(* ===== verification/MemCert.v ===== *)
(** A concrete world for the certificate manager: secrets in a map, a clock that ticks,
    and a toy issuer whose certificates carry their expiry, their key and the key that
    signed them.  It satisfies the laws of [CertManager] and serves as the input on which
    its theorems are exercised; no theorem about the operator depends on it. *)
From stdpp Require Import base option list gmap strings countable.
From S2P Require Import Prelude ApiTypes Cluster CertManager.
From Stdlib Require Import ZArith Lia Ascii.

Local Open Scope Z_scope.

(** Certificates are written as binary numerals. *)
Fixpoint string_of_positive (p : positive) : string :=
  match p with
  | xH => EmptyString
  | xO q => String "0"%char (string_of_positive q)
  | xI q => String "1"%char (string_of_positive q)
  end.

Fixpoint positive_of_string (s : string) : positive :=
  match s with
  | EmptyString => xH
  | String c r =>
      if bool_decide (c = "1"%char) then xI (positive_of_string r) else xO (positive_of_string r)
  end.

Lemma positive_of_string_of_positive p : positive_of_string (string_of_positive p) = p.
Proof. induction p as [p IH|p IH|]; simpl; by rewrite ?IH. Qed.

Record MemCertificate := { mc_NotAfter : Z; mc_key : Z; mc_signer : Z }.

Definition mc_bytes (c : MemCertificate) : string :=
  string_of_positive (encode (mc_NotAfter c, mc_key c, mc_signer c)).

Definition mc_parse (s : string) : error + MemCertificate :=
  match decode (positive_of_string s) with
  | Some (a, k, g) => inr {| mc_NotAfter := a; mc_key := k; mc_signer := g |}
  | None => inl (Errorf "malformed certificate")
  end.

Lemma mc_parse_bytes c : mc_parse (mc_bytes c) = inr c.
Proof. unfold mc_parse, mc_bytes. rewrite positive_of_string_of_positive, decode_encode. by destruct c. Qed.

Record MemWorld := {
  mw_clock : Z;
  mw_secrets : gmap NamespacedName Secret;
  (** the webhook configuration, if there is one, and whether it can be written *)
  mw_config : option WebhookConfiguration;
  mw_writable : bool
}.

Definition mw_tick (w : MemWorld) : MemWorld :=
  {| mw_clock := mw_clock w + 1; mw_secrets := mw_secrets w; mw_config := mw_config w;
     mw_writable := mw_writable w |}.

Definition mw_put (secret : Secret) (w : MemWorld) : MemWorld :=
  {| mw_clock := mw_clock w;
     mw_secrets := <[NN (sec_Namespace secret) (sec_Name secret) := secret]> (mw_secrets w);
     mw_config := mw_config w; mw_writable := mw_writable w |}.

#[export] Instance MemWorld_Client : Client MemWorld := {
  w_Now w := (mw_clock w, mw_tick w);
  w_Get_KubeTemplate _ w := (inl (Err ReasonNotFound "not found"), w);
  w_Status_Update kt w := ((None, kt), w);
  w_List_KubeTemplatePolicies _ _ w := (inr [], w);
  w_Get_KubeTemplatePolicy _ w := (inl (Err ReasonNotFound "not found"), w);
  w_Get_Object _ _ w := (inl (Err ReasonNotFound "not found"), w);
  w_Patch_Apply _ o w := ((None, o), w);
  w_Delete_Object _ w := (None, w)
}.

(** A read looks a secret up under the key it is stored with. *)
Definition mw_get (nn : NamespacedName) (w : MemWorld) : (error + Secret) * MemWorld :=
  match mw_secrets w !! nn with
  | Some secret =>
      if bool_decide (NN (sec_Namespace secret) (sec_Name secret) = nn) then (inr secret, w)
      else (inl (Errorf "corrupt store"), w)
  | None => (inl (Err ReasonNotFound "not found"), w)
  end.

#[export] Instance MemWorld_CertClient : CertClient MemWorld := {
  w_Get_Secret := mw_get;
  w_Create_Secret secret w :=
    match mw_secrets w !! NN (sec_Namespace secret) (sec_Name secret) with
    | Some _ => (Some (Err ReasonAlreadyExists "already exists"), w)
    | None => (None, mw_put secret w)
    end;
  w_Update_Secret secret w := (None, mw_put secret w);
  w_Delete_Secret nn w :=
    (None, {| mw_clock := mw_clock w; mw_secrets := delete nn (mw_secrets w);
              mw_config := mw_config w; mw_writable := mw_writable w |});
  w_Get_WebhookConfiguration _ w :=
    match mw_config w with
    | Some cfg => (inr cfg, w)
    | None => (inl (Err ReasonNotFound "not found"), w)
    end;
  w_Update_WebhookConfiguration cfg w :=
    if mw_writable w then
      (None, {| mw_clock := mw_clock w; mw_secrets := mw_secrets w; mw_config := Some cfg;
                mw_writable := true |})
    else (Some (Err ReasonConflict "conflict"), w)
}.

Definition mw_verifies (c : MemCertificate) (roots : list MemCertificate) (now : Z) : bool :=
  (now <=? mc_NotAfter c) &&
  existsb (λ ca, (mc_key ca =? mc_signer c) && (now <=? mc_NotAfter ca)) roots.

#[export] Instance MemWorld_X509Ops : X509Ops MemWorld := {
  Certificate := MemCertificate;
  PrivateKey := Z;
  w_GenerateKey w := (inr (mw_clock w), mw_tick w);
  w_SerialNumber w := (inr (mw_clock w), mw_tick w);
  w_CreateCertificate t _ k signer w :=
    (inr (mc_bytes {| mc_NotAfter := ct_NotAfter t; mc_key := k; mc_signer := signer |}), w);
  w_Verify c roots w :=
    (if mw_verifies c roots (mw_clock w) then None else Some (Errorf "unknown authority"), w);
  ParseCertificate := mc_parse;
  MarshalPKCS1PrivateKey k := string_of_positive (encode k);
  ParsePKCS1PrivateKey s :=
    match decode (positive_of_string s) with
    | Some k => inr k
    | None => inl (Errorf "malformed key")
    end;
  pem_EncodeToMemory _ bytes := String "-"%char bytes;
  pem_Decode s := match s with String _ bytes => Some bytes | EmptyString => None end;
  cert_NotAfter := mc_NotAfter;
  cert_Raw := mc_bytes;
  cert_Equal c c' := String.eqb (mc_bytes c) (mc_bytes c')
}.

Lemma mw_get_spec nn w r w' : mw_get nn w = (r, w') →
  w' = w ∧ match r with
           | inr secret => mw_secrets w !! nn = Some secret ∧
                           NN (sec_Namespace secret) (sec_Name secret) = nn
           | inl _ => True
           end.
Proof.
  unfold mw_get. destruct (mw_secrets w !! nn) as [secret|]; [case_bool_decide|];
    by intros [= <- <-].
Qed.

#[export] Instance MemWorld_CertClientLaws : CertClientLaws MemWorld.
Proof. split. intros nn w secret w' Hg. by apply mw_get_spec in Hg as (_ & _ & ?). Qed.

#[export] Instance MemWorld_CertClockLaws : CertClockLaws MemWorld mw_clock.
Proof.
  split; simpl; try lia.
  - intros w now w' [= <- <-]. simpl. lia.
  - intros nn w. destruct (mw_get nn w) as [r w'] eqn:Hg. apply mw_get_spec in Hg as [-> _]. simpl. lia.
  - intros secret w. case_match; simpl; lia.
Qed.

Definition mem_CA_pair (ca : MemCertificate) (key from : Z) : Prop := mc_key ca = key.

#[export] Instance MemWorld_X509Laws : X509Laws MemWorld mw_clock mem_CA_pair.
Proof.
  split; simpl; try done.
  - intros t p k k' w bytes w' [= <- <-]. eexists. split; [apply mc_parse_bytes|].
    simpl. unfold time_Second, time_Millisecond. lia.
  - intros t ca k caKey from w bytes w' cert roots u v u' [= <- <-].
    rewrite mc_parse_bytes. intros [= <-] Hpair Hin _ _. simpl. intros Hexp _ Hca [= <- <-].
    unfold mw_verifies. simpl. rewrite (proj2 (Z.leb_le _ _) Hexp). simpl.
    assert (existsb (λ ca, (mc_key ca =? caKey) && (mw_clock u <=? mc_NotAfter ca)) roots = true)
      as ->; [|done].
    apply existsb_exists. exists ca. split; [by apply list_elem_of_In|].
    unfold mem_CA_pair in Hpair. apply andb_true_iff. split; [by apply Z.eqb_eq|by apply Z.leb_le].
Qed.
---
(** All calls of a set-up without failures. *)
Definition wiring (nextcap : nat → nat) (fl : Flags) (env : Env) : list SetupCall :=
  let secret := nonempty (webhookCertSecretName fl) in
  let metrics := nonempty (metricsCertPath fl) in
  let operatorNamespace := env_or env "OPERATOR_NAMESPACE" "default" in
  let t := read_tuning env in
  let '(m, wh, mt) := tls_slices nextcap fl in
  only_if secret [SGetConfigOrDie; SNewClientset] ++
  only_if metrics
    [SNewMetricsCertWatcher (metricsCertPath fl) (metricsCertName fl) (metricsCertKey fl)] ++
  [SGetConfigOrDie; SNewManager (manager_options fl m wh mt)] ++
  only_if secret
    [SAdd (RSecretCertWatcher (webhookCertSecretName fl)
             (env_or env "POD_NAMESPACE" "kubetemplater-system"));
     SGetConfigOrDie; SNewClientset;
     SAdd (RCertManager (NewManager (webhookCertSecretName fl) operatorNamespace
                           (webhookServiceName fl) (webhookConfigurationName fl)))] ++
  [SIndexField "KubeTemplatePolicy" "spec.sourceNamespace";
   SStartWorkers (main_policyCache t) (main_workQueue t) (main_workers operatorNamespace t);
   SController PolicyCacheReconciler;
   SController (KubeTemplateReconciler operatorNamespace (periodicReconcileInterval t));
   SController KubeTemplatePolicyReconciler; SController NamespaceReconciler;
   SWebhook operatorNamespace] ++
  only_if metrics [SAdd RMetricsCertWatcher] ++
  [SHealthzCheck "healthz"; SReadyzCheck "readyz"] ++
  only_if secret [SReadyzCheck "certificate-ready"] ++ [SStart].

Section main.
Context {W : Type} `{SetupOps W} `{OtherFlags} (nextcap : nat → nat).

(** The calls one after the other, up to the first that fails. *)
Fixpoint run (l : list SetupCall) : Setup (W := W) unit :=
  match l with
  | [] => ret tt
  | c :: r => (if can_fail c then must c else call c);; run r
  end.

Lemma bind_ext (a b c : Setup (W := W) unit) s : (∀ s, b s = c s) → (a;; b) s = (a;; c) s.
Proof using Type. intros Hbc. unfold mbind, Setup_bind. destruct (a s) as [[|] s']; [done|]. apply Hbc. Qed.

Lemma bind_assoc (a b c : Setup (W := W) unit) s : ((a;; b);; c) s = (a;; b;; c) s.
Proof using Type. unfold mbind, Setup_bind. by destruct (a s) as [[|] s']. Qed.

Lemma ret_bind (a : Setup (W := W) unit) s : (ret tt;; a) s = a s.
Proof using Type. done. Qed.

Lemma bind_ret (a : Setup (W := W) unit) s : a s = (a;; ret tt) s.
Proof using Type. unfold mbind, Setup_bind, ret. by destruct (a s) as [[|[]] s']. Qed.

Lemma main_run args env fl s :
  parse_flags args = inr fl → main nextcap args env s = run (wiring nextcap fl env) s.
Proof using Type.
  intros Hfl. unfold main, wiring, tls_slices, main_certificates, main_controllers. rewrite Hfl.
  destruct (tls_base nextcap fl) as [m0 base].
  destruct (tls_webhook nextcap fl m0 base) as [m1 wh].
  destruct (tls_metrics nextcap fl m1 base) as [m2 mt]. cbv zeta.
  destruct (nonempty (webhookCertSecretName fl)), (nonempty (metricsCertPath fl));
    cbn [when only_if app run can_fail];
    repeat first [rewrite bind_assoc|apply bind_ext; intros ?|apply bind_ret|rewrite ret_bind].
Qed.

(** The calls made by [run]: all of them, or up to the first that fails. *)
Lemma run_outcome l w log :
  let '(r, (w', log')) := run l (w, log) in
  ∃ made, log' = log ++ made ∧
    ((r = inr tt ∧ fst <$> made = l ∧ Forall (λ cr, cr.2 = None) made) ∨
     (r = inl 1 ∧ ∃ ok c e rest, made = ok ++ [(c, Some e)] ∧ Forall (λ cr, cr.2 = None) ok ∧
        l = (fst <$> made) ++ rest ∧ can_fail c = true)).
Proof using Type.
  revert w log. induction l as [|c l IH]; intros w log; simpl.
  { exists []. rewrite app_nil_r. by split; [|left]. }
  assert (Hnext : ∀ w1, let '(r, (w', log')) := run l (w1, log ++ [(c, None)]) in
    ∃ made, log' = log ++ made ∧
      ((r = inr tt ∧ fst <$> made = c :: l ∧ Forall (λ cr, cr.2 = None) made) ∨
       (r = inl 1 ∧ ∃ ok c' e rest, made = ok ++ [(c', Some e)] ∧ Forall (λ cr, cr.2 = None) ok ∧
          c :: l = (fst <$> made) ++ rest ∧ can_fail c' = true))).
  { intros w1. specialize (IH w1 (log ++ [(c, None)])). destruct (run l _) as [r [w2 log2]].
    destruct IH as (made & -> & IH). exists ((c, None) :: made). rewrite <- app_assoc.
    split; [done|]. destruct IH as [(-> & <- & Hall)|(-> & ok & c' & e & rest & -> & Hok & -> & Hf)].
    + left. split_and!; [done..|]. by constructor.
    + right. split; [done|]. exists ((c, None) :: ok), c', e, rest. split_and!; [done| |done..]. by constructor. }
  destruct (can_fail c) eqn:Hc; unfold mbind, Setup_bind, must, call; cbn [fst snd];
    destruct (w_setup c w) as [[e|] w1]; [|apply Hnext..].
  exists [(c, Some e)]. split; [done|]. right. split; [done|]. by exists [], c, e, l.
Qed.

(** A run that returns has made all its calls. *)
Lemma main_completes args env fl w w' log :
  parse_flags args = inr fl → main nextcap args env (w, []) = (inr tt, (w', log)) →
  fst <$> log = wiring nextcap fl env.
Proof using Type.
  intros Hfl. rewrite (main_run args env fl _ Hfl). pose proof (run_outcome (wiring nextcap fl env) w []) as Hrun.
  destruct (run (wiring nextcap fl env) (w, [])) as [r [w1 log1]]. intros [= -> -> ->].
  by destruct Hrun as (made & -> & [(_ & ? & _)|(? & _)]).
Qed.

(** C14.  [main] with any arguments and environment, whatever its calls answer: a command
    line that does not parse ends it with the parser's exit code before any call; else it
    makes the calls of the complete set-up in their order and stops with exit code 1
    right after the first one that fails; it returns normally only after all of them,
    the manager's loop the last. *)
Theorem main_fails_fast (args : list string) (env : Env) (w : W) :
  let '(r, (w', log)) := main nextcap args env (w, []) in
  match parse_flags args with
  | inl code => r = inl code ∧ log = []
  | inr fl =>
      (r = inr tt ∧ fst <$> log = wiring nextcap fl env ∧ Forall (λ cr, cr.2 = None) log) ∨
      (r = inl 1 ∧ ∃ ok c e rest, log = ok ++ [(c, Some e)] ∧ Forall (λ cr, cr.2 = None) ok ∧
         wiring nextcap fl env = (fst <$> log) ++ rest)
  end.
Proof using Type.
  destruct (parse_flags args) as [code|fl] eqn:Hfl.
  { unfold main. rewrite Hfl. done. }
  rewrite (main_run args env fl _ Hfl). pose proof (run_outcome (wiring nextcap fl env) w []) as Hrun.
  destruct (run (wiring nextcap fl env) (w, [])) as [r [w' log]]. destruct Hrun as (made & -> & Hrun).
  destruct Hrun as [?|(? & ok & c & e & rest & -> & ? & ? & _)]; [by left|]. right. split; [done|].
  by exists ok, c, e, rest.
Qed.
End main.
* * *
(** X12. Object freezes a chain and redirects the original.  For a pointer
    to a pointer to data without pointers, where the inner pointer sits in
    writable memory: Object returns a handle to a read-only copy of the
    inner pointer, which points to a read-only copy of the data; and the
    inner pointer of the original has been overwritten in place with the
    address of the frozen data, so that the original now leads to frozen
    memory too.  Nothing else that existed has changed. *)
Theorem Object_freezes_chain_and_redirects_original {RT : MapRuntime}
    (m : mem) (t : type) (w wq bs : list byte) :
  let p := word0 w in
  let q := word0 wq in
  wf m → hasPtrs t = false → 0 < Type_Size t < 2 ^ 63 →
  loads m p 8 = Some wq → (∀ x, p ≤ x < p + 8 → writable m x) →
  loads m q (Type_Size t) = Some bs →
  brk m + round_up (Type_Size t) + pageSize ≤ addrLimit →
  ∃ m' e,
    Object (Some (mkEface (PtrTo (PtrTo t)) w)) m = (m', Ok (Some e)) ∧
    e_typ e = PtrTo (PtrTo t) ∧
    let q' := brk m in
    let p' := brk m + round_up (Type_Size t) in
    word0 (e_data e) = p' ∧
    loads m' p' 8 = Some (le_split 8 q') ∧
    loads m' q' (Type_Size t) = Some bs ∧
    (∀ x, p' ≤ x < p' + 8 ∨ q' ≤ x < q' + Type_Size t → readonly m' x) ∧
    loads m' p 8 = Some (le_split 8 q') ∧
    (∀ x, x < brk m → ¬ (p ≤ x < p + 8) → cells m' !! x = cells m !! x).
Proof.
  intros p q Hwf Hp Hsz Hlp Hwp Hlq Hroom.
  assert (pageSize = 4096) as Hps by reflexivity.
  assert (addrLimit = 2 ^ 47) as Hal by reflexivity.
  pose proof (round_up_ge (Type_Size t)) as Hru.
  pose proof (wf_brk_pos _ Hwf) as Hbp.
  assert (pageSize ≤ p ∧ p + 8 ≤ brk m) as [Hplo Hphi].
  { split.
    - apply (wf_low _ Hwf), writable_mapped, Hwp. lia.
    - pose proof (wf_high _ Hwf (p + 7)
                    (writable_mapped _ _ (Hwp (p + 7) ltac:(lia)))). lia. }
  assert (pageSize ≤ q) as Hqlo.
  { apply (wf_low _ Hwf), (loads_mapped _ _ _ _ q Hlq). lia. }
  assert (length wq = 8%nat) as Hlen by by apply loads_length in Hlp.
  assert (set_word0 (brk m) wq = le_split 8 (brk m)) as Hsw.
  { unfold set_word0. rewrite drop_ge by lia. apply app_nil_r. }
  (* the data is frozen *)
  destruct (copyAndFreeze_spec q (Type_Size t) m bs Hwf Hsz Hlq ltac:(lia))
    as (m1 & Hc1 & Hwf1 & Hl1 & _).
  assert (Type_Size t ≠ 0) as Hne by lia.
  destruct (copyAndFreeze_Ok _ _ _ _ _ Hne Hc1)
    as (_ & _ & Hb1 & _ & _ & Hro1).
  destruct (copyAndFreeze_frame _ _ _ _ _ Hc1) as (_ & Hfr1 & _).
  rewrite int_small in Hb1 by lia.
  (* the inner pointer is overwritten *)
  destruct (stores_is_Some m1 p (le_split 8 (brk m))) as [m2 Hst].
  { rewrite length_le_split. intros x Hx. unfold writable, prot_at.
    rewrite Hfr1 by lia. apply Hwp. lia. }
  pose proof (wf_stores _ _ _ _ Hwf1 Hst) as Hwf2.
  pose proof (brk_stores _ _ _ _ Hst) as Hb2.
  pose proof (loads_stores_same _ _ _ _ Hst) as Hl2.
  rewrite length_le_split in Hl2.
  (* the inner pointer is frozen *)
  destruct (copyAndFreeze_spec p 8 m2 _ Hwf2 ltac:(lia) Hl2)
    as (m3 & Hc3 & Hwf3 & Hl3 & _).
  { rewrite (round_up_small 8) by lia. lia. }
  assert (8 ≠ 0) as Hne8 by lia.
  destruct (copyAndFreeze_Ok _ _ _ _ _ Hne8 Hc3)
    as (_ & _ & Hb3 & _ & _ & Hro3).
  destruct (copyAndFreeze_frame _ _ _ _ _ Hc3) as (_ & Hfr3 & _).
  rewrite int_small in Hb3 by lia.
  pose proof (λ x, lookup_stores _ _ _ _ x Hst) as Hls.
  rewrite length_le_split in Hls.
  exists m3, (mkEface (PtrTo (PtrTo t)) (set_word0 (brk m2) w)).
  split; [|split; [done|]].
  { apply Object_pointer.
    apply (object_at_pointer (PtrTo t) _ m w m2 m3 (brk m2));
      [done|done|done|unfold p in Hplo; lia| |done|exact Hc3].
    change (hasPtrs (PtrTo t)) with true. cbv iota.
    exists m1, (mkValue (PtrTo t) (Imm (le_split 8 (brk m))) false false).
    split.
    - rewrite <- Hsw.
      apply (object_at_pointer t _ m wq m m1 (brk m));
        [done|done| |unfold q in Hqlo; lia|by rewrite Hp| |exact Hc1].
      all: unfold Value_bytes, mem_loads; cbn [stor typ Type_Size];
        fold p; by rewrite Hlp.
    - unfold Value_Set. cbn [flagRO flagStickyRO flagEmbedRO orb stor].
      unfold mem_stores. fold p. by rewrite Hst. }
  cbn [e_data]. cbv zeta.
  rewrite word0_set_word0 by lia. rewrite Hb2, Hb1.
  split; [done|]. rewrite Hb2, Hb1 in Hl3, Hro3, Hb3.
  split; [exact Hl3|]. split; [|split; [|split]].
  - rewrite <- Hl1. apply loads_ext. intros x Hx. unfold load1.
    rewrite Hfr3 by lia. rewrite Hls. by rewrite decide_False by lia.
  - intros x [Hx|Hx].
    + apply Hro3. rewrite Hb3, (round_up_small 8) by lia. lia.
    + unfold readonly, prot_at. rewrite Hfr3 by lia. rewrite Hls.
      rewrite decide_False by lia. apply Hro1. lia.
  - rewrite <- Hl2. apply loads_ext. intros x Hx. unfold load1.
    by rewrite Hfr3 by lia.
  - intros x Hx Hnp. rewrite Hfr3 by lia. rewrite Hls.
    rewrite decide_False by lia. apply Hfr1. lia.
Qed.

WORK INSTRUCTIONS
Using the material above, filter for lines holding "malformed" and copy each one.

WORKED SOLUTION
  | None => inl (Errorf "malformed certificate")
    | None => inl (Errorf "malformed key")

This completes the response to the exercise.